**Required action**
Go to the line containing "revert l. induction k as [|k IH]; intros [|x l] H;" in the records below and print it and every following line exactly, on through the line containing "else if bool_decide", then stop.

**Data in this exercise**
(* ===== verification/FactsRecall.v ===== *)
(** * Reading and erasing facts

    What [recall], [topic_subjects], [mark_recalled] and [delete_by_subject] of
    [Facts] answer and leave behind. *)

From Stdlib Require Import Ascii Sorted.
From stdpp Require Import sorting.
From S2P Require Import Prelude PyStr PyDict PyValue PyFloat PySort MemoryEvents Ambient RowScope FactPredicates Facts FactsProps.
Local Open Scope string_scope.
Local Open Scope py_scope.

(** ** Taking from both ends in turn *)

(** The first, the last, the second, the last but one, and so on. *)
Fixpoint alternate {A} (k : nat) (l : list A) : list A :=
  match k, l with
  | S k, x :: l => x :: alternate k (reverse l)
  | _, _ => []
  end.

Lemma alternate_perm {A} k (l : list A) : k = length l -> alternate k l ≡ₚ l.
Proof.
  revert l. induction k as [|k IH]; intros [|x l] H; try done. cbn [alternate]. f_equiv.
  rewrite IH; [apply reverse_Permutation|]. rewrite length_reverse. by injection H.
Qed.

Lemma alternate_map {A B} (g : A -> B) k l : alternate k (map g l) = map g (alternate k l).
Proof.
  revert l. induction k as [|k IH]; intros [|x l]; try done. cbn [alternate map]. f_equal.
  by rewrite <- IH, <- fmap_reverse.
Qed.

Section positions.
Context (n : nat).
(* ===== verification/FactExtractor.v ===== *)
(** * Extracting facts at the close of an interaction

    Models [agents/persona_runtime/fact_extractor.py]: the checks on one fact
    tuple, the loop that stores a batch, the process-wide set of rejected
    verbs, and the dispatch of the facts half of an answer. The state is the
    fact table, that set and the [extraction_failed] counter. Each write of a
    batch runs to its end ([FactsProps] says what interleaving ones do); the
    [i]-th tuple's write runs in the ambient context, at the time and with the
    fresh id of [call i]. *)

From Stdlib Require Import Ascii.
From S2P Require Import Prelude PyStr PyDict PyValue PyFloat Ambient RowScope Interactions Classification FactPredicates Facts FactsProps FactEnvelope.
Local Open Scope string_scope.
Local Open Scope py_scope.

Definition _REJECTED_PREDICATES_LOG_CAP : nat := 256.

Definition _record_rejected_predicate (predicate : string) (seen : gset string) : gset string :=
  if negb (truthy predicate) then seen
  else if bool_decide (predicate ∈ seen) then seen
  else if (_REJECTED_PREDICATES_LOG_CAP <=? size seen)%nat then seen
  else {[predicate]} ∪ seen.

Definition _required_str (raw : pydict) (key : string) : result string string :=
  match dget key raw with
  | None => Raise "KeyError"
  | Some (VStr s) => if truthy (strip s) then Ok s else Raise "ValueError"
  | Some _ => Raise "ValueError"
  end.

Definition _canonicalize_subject (raw : pydict) (sender_id : option string) (canonical_sender : option text) :
    result string text :=
  let! raw_subject := _required_str raw "subject" in
  let! canonical := canonicalize_subject (codes raw_subject) in
  match sender_id, canonical_sender with
  | Some _, Some sender => Ok (if bool_decide (canonical = sender) then sender else canonical)
  | _, _ => Ok canonical
  end.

**Output of the exercise**
  revert l. induction k as [|k IH]; intros [|x l] H; try done. cbn [alternate]. f_equiv.
  rewrite IH; [apply reverse_Permutation|]. rewrite length_reverse. by injection H.
Qed.

Lemma alternate_map {A B} (g : A -> B) k l : alternate k (map g l) = map g (alternate k l).
Proof.
  revert l. induction k as [|k IH]; intros [|x l]; try done. cbn [alternate map]. f_equal.
  by rewrite <- IH, <- fmap_reverse.
Qed.

Section positions.
Context (n : nat).
(* ===== verification/FactExtractor.v ===== *)
(** * Extracting facts at the close of an interaction

    Models [agents/persona_runtime/fact_extractor.py]: the checks on one fact
    tuple, the loop that stores a batch, the process-wide set of rejected
    verbs, and the dispatch of the facts half of an answer. The state is the
    fact table, that set and the [extraction_failed] counter. Each write of a
    batch runs to its end ([FactsProps] says what interleaving ones do); the
    [i]-th tuple's write runs in the ambient context, at the time and with the
    fresh id of [call i]. *)

From Stdlib Require Import Ascii.
From S2P Require Import Prelude PyStr PyDict PyValue PyFloat Ambient RowScope Interactions Classification FactPredicates Facts FactsProps FactEnvelope.
Local Open Scope string_scope.
Local Open Scope py_scope.

Definition _REJECTED_PREDICATES_LOG_CAP : nat := 256.

Definition _record_rejected_predicate (predicate : string) (seen : gset string) : gset string :=
  if negb (truthy predicate) then seen
  else if bool_decide (predicate ∈ seen) then seen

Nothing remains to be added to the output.